選手とともにコートを駆けめぐり、冷静に試合を裁く審判。重責を担う役割ですが、審判はどんなことを考えながら試合に臨んでいるのでしょうか?まもなく開幕するW杯カタール大会で、史上初の女性審判員の一人に選出された山下さんが心がけていることは?
プレーの予測しながら感情的な選手にも注意を払う
── 審判は、試合中どんなことを考えながらジャッジしているのですか?プレッシャーを感じたり、緊張したりしませんか?
山下さん:
「試合開始の笛を吹くまでは、良い意味での緊張感や審判の責任を感じますが、試合が始まればその余裕はありません。
基本的に審判は、ゲームがどのように進行するかを想像して動きます。ボールを持つディフェンダーは次にどう動くのか、誰が誰にどうつないでゴールまで行くのか。
もちろん選手のクセやチームの特色も影響しますので、両チームの戦術を分析して頭に入れます。そうはいっても先入観にとらわれるのも良くないので、さらっと把握するくらいです。

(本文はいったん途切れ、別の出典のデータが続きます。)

Lemma invalidateAnticipation_inv att k subnetRV d (st : State W) :
  atts st !! k = Some d ->
  invalidateAnticipation att (Some k) subnetRV st
  = Returns tt (if anticipationInvalid att subnetRV d
                then set_atts (fun m => <[k := zeroNetworkAttachmentData]> m) st
                else st).
Proof.
  intros Hk. unfold invalidateAnticipation, bind, deref. rewrite Hk.
  destruct (anticipationInvalid att subnetRV d); done.
Qed.

Lemma invalidateAnticipation_frame att nadat subnetRV (st st' : State W) :
  invalidateAnticipation att nadat subnetRV st = Returns tt st' ->
  addrCache st' = addrCache st /\ calls st' = calls st /\ world st' = world st.
Proof.
  unfold invalidateAnticipation. destruct nadat as [k|]; [|by intros H; inv H].
  unfold bind, deref. destruct (atts st !! k); [|done].
  destruct (anticipationInvalid _ _ _); intros H; inv H; done.
Qed.

(** The anticipation after [analyzeLocks]. *)
Lemma analyzeLocks_atts ns name att k d subnetName subnetRV vni base last
      owned (st : State W) an st' :
  iplIndexer_ByIndex env name (world st) = inl owned ->
  atts st !! k = Some d ->
  analyzeLocks parseIPv6 env ns name att (Some k) subnetName subnetRV vni base last st
  = Returns an st' ->
  atts st' = if anticipationInvalid att subnetRV d
             then <[k := zeroNetworkAttachmentData]> (atts st) else atts st.
Proof.
  intros Hidx Hk Hrun.
  destruct (analyzeLocks_inv _ _ _ _ _ _ _ _ _ _ _ _ _ Hidx Hrun)
    as (b & st1 & st2 & E1 & E2 & E3 & _).
  apply considerStatusLock_inv in E1 as (Ha1 & _).
  rewrite (invalidateAnticipation_inv att k subnetRV d st1) in E2
    by (by rewrite Ha1).
  destruct (releaseLocks_inv env
              (fst (AddListFunc (undesiredLocks b) (snd (chooseLocks att b)))) st2)
    as (e & st3 & done & E3' & Ha3 & _).
  rewrite E3 in E3'. inv E3'. rewrite Ha3.
  destruct (anticipationInvalid att subnetRV d); simpl; by rewrite Ha1.
Qed.

End Analysis.

(** * Lists of parsed locks *)

Lemma removeFirst_subset l e l' : removeFirst l e = Some l' -> l' ⊆ l.
Proof.
  revert l'. induction l as [|x l IH]; intros l'; simpl; [done|].
  destruct (Equal x e).
  - intros [= <-]. set_solver.
  - destruct (removeFirst l e) as [r|]; [|done]. intros [= <-].
    pose proof (IH r eq_refl). set_solver.
Qed.

Lemma RemFunc_subset l e : fst (RemFunc l e) ⊆ l.
Proof.
  unfold RemFunc. destruct l as [|x [|y l]]; [done| |].
  - destruct (Equal e x); simpl; set_solver.
  - destruct (removeFirst _ e) as [r|] eqn:E; simpl; [|done].
    by apply removeFirst_subset in E.
Qed.

Lemma AddFunc_subset l e : fst (AddFunc l e) ⊆ l ++ [e].
Proof.
  unfold AddFunc. destruct l as [|x l]; [set_solver|].
  destruct (existsb _ _); simpl; set_solver.
Qed.

Lemma AddListFunc_subset l2 : forall l, fst (AddListFunc l l2) ⊆ l ++ l2.
Proof.
  unfold AddListFunc.
  assert (forall l d, (fold_left
            (fun '(with_, diff) elt =>
               let '(w, diffHere) := AddFunc with_ elt in (w, diff || diffHere))
            l2 (l, d)).1 ⊆ l ++ l2) as H; [|by intros; apply H].
  induction l2 as [|e l2 IH]; intros l d; simpl; [set_solver|].
  pose proof (AddFunc_subset l e) as Hs.
  destruct (AddFunc l e) as [w dh]. simpl in Hs.
  pose proof (IH w (d || dh)). set_solver.
Qed.

(** * Who owns the locks in the bins *)

Lemma NewParsedLock_Obj ipl p : NewParsedLock ipl = inl p -> pl_Obj p = Some ipl.
Proof.
  unfold NewParsedLock. destruct (parseIPLockName _) as [[v a]|e]; [|done].
  by intros [= <-].
Qed.

Lemma consider_ownedBy a uid vni base last ipl b :
  Forall (ownedByUID (att_UID a)) (undesiredLocks b ++ usableLocks b) ->
  Forall (ownedByUID (att_UID a))
    (undesiredLocks (consider (Some a) uid vni base last ipl b)
     ++ usableLocks (consider (Some a) uid vni base last ipl b)).
Proof.
  intros Hb. unfold consider.
  destruct (NewParsedLock ipl) as [p|e] eqn:EP; [|done].
  apply NewParsedLock_Obj in EP.
  destruct (String.eqb_spec (snd (GetOwner ipl "NetworkAttachment")) (att_UID a))
    as [Eo|No]; cbn [negb]; [|done].
  assert (ownedByUID (att_UID a) p) as Hp by (by exists ipl).
  destruct (_ || _); cbn [undesiredLocks usableLocks]; unfold Append;
    rewrite !Forall_app in *; rewrite ?Forall_singleton; naive_solver.
Qed.

Lemma fold_consider_ownedBy a uid vni base last owned : forall b,
  Forall (ownedByUID (att_UID a)) (undesiredLocks b ++ usableLocks b) ->
  let b' := fold_left (fun b ipl => consider (Some a) uid vni base last ipl b) owned b in
  Forall (ownedByUID (att_UID a)) (undesiredLocks b' ++ usableLocks b').
Proof.
  induction owned as [|ipl owned IH]; intros b Hb; simpl; [done|].
  apply IH. by apply consider_ownedBy.
Qed.

Lemma chooseLocks_subset att b : snd (chooseLocks att b) ⊆ usableLocks b.
Proof.
  unfold chooseLocks. destruct att as [a|]; [|done].
  destruct (hasObj _); simpl; [apply RemFunc_subset|].
  destruct (0 <? _); simpl; [apply RemFunc_subset|set_solver].
Qed.

(** * C3 *)

Lemma anticipationInvalid_true att subnetRV d :
  anticipationInvalid att subnetRV d = true <->
  (att = None \/
   (exists a, att = Some a /\
      anticipatingResourceVersion d <> att_ResourceVersion a /\
      anticipatedResourceVersion d <> att_ResourceVersion a) \/
   anticipationSubnetRV d <> subnetRV).
Proof.
  unfold anticipationInvalid. destruct att as [a|]; [|naive_solver].
  destruct (String.eqb_spec (anticipatingResourceVersion d) (att_ResourceVersion a));
    destruct (String.eqb_spec (anticipatedResourceVersion d) (att_ResourceVersion a));
    destruct (String.eqb_spec (anticipationSubnetRV d) subnetRV);
    cbn [negb andb orb]; naive_solver.
Qed.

次はどんなプレーが起きて、どのように対応すればいいのか。試合中は、審判が笛を吹くべきプレーがどこで起きるかを予測し、準備するプロセスを繰り返しています。
ボールや選手が見えなければジャッジできませんから、プレーを見極められる良い位置をとるためにも予測は欠かせません」
── 試合展開を予測して動くところは、まるでサッカーゲームをプレイしているかのようです。同時に、選手とのコミュニケーションも審判の大切な役割のひとつですね。
山下さん:
「試合のなりゆきを注視しながら選手の様子にもできるかぎり気を配り、コミュニケーションをとります。
危険行為を未然に防ぐためには、選手の声や表情から心理状態を把握する必要があります。そして、そのプレーはダメとしっかり伝えなければなりません。
例えば、感情が高ぶった選手がいれば、声かけや笛を吹くことで我に返らせ、試合に集中できるよううながします。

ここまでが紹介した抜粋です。